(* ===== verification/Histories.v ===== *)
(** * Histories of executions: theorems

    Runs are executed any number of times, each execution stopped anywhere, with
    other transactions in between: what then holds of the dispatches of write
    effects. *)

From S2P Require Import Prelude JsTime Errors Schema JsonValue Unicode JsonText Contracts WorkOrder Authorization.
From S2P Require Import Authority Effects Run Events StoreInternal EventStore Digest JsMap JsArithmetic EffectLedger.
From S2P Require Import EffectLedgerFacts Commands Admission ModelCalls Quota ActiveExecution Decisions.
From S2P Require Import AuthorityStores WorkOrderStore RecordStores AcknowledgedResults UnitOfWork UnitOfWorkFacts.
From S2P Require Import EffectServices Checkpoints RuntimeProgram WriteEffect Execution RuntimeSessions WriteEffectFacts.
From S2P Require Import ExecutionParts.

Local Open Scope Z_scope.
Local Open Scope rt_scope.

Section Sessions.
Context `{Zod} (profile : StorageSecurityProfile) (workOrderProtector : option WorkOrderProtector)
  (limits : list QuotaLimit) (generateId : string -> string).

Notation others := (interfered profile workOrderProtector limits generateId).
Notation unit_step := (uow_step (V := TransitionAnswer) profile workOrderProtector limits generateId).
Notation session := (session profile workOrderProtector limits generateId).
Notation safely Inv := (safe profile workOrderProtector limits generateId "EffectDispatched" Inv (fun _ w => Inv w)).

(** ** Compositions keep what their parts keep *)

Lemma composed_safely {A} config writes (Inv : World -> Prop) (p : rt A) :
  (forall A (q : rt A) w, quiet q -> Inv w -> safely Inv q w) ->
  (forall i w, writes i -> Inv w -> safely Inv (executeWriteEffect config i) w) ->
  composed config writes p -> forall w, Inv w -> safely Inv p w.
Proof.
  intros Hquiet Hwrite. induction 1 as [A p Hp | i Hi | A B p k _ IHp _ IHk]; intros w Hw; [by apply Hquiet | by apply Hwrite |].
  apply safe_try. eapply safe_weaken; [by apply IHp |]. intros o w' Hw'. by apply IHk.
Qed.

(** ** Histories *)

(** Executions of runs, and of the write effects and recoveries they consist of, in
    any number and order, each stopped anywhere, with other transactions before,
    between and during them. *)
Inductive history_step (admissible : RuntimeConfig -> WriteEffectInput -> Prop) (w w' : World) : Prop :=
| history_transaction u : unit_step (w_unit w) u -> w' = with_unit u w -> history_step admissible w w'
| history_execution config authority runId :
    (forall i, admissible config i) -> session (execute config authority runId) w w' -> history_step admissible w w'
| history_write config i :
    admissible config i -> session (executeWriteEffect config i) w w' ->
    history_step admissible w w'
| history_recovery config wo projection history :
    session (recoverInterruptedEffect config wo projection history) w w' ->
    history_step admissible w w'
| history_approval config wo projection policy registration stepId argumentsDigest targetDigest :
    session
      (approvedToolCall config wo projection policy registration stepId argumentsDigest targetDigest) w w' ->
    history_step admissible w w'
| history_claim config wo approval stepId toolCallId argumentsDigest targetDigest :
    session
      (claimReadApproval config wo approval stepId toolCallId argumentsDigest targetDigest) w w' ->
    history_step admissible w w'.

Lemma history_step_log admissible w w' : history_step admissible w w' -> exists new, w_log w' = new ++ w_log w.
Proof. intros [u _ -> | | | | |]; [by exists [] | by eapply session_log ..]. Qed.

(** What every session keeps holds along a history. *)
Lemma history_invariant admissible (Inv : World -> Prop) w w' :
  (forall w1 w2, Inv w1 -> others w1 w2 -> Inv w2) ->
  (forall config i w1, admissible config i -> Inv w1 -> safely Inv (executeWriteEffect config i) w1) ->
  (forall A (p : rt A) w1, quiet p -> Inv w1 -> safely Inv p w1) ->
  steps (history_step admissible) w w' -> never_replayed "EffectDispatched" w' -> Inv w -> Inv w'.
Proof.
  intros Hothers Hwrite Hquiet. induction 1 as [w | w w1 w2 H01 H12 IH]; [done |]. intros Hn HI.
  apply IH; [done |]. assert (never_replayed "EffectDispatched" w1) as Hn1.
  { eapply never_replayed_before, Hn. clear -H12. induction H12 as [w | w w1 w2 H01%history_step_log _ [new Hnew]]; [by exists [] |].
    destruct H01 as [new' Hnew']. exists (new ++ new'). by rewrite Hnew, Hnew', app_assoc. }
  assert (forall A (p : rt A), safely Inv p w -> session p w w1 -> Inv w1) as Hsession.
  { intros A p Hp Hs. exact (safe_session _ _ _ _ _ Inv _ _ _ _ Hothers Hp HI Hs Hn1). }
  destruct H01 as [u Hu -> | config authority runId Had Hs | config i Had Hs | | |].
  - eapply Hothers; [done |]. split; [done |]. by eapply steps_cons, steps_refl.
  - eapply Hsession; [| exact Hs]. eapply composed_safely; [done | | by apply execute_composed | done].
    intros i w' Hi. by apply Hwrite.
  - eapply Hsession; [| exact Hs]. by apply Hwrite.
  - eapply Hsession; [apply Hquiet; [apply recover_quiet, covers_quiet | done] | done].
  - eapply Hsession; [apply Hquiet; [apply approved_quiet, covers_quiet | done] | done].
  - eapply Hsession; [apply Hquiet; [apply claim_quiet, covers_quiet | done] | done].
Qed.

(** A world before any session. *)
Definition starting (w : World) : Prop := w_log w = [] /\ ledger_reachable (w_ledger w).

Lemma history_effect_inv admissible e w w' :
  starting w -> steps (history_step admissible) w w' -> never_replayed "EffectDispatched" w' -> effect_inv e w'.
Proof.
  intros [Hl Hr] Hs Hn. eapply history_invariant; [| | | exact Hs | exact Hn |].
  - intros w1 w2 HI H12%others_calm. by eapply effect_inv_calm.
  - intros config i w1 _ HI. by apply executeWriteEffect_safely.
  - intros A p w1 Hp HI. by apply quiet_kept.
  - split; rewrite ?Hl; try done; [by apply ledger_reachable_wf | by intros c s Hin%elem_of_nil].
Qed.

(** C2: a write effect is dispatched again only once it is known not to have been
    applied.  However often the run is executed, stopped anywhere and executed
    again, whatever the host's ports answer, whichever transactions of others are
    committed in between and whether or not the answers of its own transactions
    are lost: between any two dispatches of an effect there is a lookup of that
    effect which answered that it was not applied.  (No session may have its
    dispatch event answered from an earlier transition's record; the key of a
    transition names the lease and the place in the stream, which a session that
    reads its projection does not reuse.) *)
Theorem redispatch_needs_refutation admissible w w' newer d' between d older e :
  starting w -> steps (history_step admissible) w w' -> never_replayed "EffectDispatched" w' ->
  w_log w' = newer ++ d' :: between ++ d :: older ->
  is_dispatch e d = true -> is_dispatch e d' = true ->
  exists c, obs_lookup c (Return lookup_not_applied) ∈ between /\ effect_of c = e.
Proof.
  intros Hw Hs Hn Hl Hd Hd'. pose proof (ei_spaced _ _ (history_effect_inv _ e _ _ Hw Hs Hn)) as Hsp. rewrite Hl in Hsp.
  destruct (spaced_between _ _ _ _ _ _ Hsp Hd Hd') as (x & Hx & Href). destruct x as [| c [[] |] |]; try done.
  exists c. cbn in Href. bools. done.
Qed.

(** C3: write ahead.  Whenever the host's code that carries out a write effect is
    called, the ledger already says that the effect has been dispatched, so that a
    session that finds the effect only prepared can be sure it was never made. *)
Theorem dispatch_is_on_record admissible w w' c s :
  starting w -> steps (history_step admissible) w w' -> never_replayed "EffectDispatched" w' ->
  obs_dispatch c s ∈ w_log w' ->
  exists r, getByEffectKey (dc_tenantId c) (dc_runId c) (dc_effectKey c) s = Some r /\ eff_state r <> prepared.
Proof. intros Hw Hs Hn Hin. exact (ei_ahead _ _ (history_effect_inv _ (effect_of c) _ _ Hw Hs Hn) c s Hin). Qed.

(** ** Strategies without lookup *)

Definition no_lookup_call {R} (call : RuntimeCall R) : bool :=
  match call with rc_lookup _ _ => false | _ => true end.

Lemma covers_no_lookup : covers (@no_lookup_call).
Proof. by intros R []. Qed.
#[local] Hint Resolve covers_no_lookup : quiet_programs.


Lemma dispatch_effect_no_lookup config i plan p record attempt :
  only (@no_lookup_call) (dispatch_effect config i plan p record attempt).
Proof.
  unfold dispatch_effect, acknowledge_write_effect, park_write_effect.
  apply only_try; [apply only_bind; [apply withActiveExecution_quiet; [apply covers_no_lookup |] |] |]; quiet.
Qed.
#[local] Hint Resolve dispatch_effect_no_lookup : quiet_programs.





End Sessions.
+ + +
*Task objective:* In the data above, find the line that contains "obs_dispatch c s ∈ w_log w' ->" and the line that contains "Lemma dispatch_effect_no_lookup config". Repeat exactly those lines and every line between them, and only those.

*Written answer:*
  obs_dispatch c s ∈ w_log w' ->
  exists r, getByEffectKey (dc_tenantId c) (dc_runId c) (dc_effectKey c) s = Some r /\ eff_state r <> prepared.
Proof. intros Hw Hs Hn Hin. exact (ei_ahead _ _ (history_effect_inv _ (effect_of c) _ _ Hw Hs Hn) c s Hin). Qed.

(** ** Strategies without lookup *)

Definition no_lookup_call {R} (call : RuntimeCall R) : bool :=
  match call with rc_lookup _ _ => false | _ => true end.

Lemma covers_no_lookup : covers (@no_lookup_call).
Proof. by intros R []. Qed.
#[local] Hint Resolve covers_no_lookup : quiet_programs.


Lemma dispatch_effect_no_lookup config i plan p record attempt :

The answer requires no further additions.